En tercer lugar y este es uno de sus mayores defectos, son de muy difícil control e incrementan las vías de fraude. Los requisitos que se imponen a cada una de las exenciones, deducciones o bonificaciones en aras de conseguir el objetivo para el que se han aprobado resultan en muchos casos imposibles de comprobar, sobre todo cuando, como ocurre en la mayoría de los sistemas fiscales modernos, las medidas afectan a un gran número de contribuyentes. La generalizada evasión que posibilitan hace que se incremente y multiplique gratuitamente el coste de las medidas.

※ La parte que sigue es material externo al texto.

(* ===== verification/UsbKeep.v ===== *)
(** * USB: a driver keeps what it has

    The blocks of the driver's arrays and the regions that it has put aside ([arrays_ok]), the rules of
    the services and of the operations of [UsbStates] for a driver that has them and uses others for a
    while ([K]), and with them the contract [HostLaws] from the contracts of a driver's methods
    ([keeper_laws]). *)
From S2P Require Import KPrelude PortIO Pci Dma Timers UsbTypes UsbDesc UsbDescProofs Usb UsbProofs UsbDriver UsbWorld UsbStates.

(** ** What the driver has *)

Section Arrays.
Context {E : Type}.
Implicit Types (x y : kept_fields E) (B R : list Z).

(** The blocks of its arrays, and the regions that it keeps for good. *)
Definition state_blocks x : list Z := if kp_state_count x =? 0 then [] else [kp_states_at x].
Definition cache_blocks (c : usb_controller_t) : list Z := match cached c with [] => [] | _ => [cached_at c] end.
Definition quarantined (c : usb_controller_t) : list Z := cached c ≫= (fun k => virtual_address <$> cache_dma k).

Record arrays_ok B R x : Prop := {
  ok_count : Z.of_nat (length (kp_states x)) = kp_state_count x;
  ok_cache : cached (kp_controller x) = [] -> cached_at (kp_controller x) = 0;
  ok_blocks : exists B', B ≡ₚ state_blocks x ++ cache_blocks (kp_controller x) ++ B';
  ok_quarantine : exists R', R ≡ₚ quarantined (kp_controller x) ++ R'
}.

(** The same for the driver's arrays. *)
Definition same_arrays x y : Prop :=
  kp_states y = kp_states x /\ kp_states_at y = kp_states_at x /\ kp_state_count y = kp_state_count x /\
  cached (kp_controller y) = cached (kp_controller x) /\ cached_at (kp_controller y) = cached_at (kp_controller x).
Lemma arrays_same B R x y : same_arrays x y -> arrays_ok B R x -> arrays_ok B R y.
Proof.
  intros (E1 & E2 & E3 & E4 & E5) [H1 H2 H3 H4]. constructor.
  - by rewrite E1, E3.
  - by rewrite E4, E5.
  - unfold state_blocks, cache_blocks. by rewrite E2, E3, E4, E5.
  - unfold quarantined. by rewrite E4.
Qed.
Lemma arrays_more B R B' R' x : arrays_ok B R x -> arrays_ok (B ++ B') (R ++ R') x.
Proof.
  intros [H1 H2 [B1 H3] [R1 H4]]. constructor; [done|done| |].
  - exists (B1 ++ B'). rewrite H3. by rewrite <- !app_assoc.
  - exists (R1 ++ R'). rewrite H4. by rewrite <- !app_assoc.
Qed.

(** The regions kept for good, as they were or with more behind them. *)
Definition keeps_quarantine x y : Prop := exists l, cached (kp_controller y) = cached (kp_controller x) ++ l.
Lemma keeps_refl x : keeps_quarantine x x.
Proof. exists []. by rewrite app_nil_r. Qed.
Lemma keeps_trans x y z : keeps_quarantine x y -> keeps_quarantine y z -> keeps_quarantine x z.
Proof. intros [l1 E1] [l2 E2]. exists (l1 ++ l2). by rewrite E2, E1, app_assoc. Qed.

(** The interfaces of the state [j]. *)
Definition at_state (j : Z) x : option (list (interface_state E)) := s ← kp_states x !! Z.to_nat j; as_interfaces s.
End Arrays.

Section Keep.
Context {W O E : Type} `{!IO W} `{!HeapOps W} `{!DmaOps W} `{!Keeper O E} (timer : TimerSource W) `{!WorldLaws W timer}.
Context (dev : device).

Abbreviation MK := (M (driver W O)).
Abbreviation post A := (A -> driver W O -> Prop).
Abbreviation quiet m := (calm timer m (fun _ => True)).
Implicit Types (s : driver W O) (x : kept_fields E).

(** The blocks [L] and the regions [T] are in use besides what the driver has; [n] is the next address,
    [c] the number of states, [k] whether the controller says that it is an xHCI, and [x] the fields at
    the start. *)
Definition K (L T : list Z) (n c : Z) (k : bool) x s : Prop :=
  exists B R, holds timer (B ++ L) (R ++ T) s /\ arrays_ok B R (kept (obj s)) /\ kp_next_address (kept (obj s)) = n /\
    kp_state_count (kept (obj s)) = c /\ is_xhci_controller (kp_controller (kept (obj s))) = k /\ keeps_quarantine x (kept (obj s)).

Lemma K_next L T n c k x s : K L T n c k x s -> kp_next_address (kept (obj s)) = n.
Proof. by intros (? & ? & ? & ? & ? & ?). Qed.
Lemma K_count L T n c k x s : K L T n c k x s -> kp_state_count (kept (obj s)) = c.
Proof. by intros (? & ? & ? & ? & ? & ? & ?). Qed.

Lemma K_calm {A} (m : MK A) (P : A -> Prop) (Q : post A) L T n c k x s : calm timer m P -> K L T n c k x s ->
  (forall a s', K L T n c k x s' -> obj s' = obj s -> P a -> Q a s') -> wp m Q s.
Proof.
  intros Hm (B & R & H & HK) HQ. eapply (wp_calm timer); [exact Hm|exact H|]. cbn beta. intros a s' H' Eo HP.
  apply HQ; [|done|done]. exists B, R. by rewrite Eo.
Qed.

(** A store into a field that has nothing to do with the arrays. *)
Lemma K_upd f (Q : post unit) L T n c k x s : K L T n c k x s -> same_arrays (kept (obj s)) (kept (f (obj s))) ->
  is_xhci_controller (kp_controller (kept (f (obj s)))) = is_xhci_controller (kp_controller (kept (obj s))) ->
  (forall s', K L T (kp_next_address (kept (f (obj s)))) c k x s' -> obj s' = f (obj s) -> Q () s') -> wp (upd f) Q s.
Proof.
  intros (B & R & H & HA & Hn & Hc & Hk & Hq) Hf Hx HQ. eapply (wp_obj_upd timer); [exact H|]. intros s' H' Eo.
  apply HQ; [|done]. exists B, R. rewrite Eo. split; [done|]. split; [by eapply arrays_same|]. split; [done|].
  destruct Hf as (_ & _ & Ec & Eq & _). split; [congruence|]. split; [congruence|]. eapply keeps_trans; [exact Hq|].
  exists []. by rewrite Eq, app_nil_r.
Qed.

Lemma K_upd_kept f (Q : post unit) L T n c k x s : K L T n c k x s -> same_arrays (kept (obj s)) (f (kept (obj s))) ->
  is_xhci_controller (kp_controller (f (kept (obj s)))) = is_xhci_controller (kp_controller (kept (obj s))) ->
  (forall s', K L T (kp_next_address (f (kept (obj s)))) c k x s' -> Q () s') -> wp (upd_kept f) Q s.
Proof.
  intros H Hf Hx HQ. unfold upd_kept. eapply K_upd; [exact H|by rewrite kept_keep|by rewrite kept_keep|].
  intros s' H' _. rewrite kept_keep in H'. by apply HQ.
Qed.

Lemma K_the {A} (f : kept_fields E -> A) (Q : post A) s : Q (f (kept (obj s))) s -> wp (the f) Q s.
Proof. intros HQ. by apply wp_gets. Qed.

Lemma K_region_or_none sz (Q : post dma_ret) L T n c k x s : K L T n c k x s ->
  (forall r s', ret_status r = 0 -> K L (virtual_address r :: T) n c k x s' -> obj s' = obj s -> Q r s') ->
  (forall r s', ret_status r <> 0 -> virtual_address r = 0 -> K L T n c k x s' -> obj s' = obj s -> Q r s') -> wp (allocate_dma sz) Q s.
Proof.
  intros (B & R & H & HK) H1 H2. eapply (wp_region_or_none timer); [exact H| |]; intros r s' Hr.
  - intros H' Eo. apply H1; [done| |done]. exists B, R. rewrite Eo. split; [|done].
    eapply holds_perm; [reflexivity| |exact H']. solve_Permutation.
  - intros Ha H' Eo. apply H2; [done|done| |done]. exists B, R. by rewrite Eo.
Qed.
Lemma K_region sz (Q : post dma_ret) L T n c k x s : K L T n c k x s ->
  (forall r s', ret_status r = 0 -> K L (virtual_address r :: T) n c k x s' -> obj s' = obj s -> Q r s') ->
  (forall r s', ret_status r <> 0 -> K L T n c k x s' -> obj s' = obj s -> Q r s') -> wp (allocate_dma sz) Q s.
Proof. intros H HQ HQ'. eapply K_region_or_none; [exact H|exact HQ|]. intros r s' Hr _. by apply HQ'. Qed.

Lemma K_free a (Q : post unit) L T n c k x s : K L (a :: T) n c k x s ->
  (forall s', K L T n c k x s' -> obj s' = obj s -> Q () s') -> wp (free_dma a) Q s.
Proof.
  intros (B & R & H & HK) HQ. eapply (wp_free_region timer a _ (B ++ L) (R ++ T)).
  - eapply holds_perm; [reflexivity| |exact H]. solve_Permutation.
  - intros s' H' Eo. apply HQ; [|done]. exists B, R. by rewrite Eo.
Qed.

Al lado de los beneficios fiscales concedidos por el Estado se superponen los de las Comunidades Autónomas. Sus gobiernos son tanto o más dados a las ocurrencias que el gobierno central y tienen propensión a la misma demagogia. Si examinamos, por ejemplo, en el impuesto sobre la renta las distintas deducciones autonómicas de las diecisiete Comunidades, veremos que conforman un catálogo de lo más abigarrado y heterogéneo. Por lo visto, las necesidades y los objetivos son muy dispares según la opinión de cada gobierno. Ni siquiera existe uniformidad cuando pertenecen al mismo partido. En esto como en casi todo, la existencia de las Comunidades Autónomas termina construyendo un escenario caótico. Las ocurrencias se multiplican por diecisiete.

La descentralización fiscal aplicada en España es una de las más altas de Europa. La transferencia a las Autonomías de la capacidad normativa en materia tributaria ha replicado el modelo existente en la Unión Europea entre los Estados con el mismo resultado perverso, solo que la competencia fiscal entre regiones tiene consecuencias más graves que entre países. De todas formas, no deja de ser irónico que la autonomía normativa tan reclamada por los nacionalistas se haya vuelto en su contra.  He ahí al gran político Rufián rugiendo contra la heterogeneidad y reclamando la armonización. Vivir para ver.

Los gastos fiscales, al menos en España, se han convertido en la carcoma del sistema tributario, de manera que algunos gravámenes esenciales han quedado casi vacíos de contenido. Es lo que ha ocurrido con el impuesto de sociedades, cuya recaudación ha disminuido sustancialmente y el tipo efectivo de algunas empresas se ha reducido de forma escandalosa. Tan es así que el Gobierno ha fijado un tipo mínimo del 15%, aunque calculado sobre la base imponible, con lo que pretende conseguir que la carga fiscal ascienda por lo menos a un nivel que no sea indecoroso. Bien es verdad que el método empleado es un tanto chapucero y muy poco ortodoxo. Lo lógico sería que se eliminase la causa que origina la separación entre el tipo efectivo y el nominal, es decir, que se redujesen los gastos fiscales.

Sería de desear que esa seudocomisión de expertos nombrados por la Ministra de Hacienda a mayor gloria del sanchismo tuviese en cuenta que podar los diferentes impuestos de gastos fiscales representaría uno de los procedimientos más adecuados para incrementar la suficiencia y progresividad del sistema fiscal, al tiempo que se simplificarían de forma real y no ficticia los impuestos. Se acrecentaría, además, la transparencia, y se acercaría los tipos efectivos a los nominales. Se destruiría así cierta demagogia que tiende a magnificar el nivel de la imposición, en especial para ciertas rentas que logran a través de deducciones y exenciones un gravamen mucho menor que el que indican los tipos nominales.